Wine from the Vending Machines in US

Selling wine through the wine shops and supermarkets will never become passé but the American state like Pennsylvania with some of the very orthodox liquor laws in the US, has recently introduced the country's first wine kiosks, making it a possible source of marketing under government control.

The vending machines have been installed on an experimental basis inside two grocery stores in Harrisburg and if the experiment is successful, the state Liquor Control Board plans to place the high-tech alcohol automats in about 100 other stores.

Customers using the machine at a popular supermarket Giant seem to be happy if it becomes permanent as "this is just convenient one-stop shopping," said a customer from the area, according to a report by AP.
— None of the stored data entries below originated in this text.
(* ===== verification/SyscallTable.v ===== *)
(** * The system call table (part3/SystemCalls/syscall_64.tbl)

    The table gives every system call its number and its entry point; the
    project adds three rows.  The theorem ties together what has to agree for
    a call of a user program to arrive: the table, the prototypes of
    syscalls.h (Prototypes.v), the wrappers (SyscallAbi.v) and the numbers in
    wrappers.h (UserProgs.v). *)

From Stdlib Require Import Ascii.
From S2P Require Import Prelude KList ElevatorData Syscalls SyscallAbi Prototypes UserProgs.

(** ** The table *)

Inductive abi : Type := Common | Only64 | X32.

Record row := Row { number : Z; row_abi : abi; row_name : string; row_entry : option string }.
The concept may seem paradoxical within the complicated liquor laws of the State where individuals may buy wine and liquor for home consumption only in state-owned stores like in Delhi till a couple of months ago. Private beer distributors sell cases and kegs only while the Licensed corner stores, delis, bars and restaurants can sell beer to go, but only up to two six-packs per customer. Selling wine from the supermarket shelves is still not allowed. The State Liquor Board has tried to become more consumer-friendly in recent years and has opened 19 full-service state stores in supermarkets.

The board feels that the kiosks will be another step toward modernization and will add ‘another level of convenience in today's busy society’. As might be expected the wholesales have raised strong objection as they doubt if the machines will stop illegal sale to underage people although the machine has a system of checking the age.

Kiosks are bout the size of four large refrigerators and are provided free in exchange for the permission to sell ads on the attached flat-screen monitors. An ATM-type device is installed at one end. The customer chooses the wine on a touch-screen display, swipes an ID card, blows into an alcohol sensor  and looks into the surveillance camera. A government employee at a remote location approves the sale after verifying that the buyer isn't drunk and matches the photo ID. The whole process reportedly takes only 20 seconds. 

As may be expected, the sales are not targeted at wine connoisseurs, but they're not the targeted audience but an average consumer who wants a nice bottle of wine with their dinner the same evening is expected to benefit from the technological advance.

Japan and Europe have beer vending machines and perhaps scattered wine vending machines already but the concept is new in the US and it may be a few decades away in India yet. But with the technology advancing rapidly and India catching on to the applications even in retail fast, it may not be a utopian dream for very long.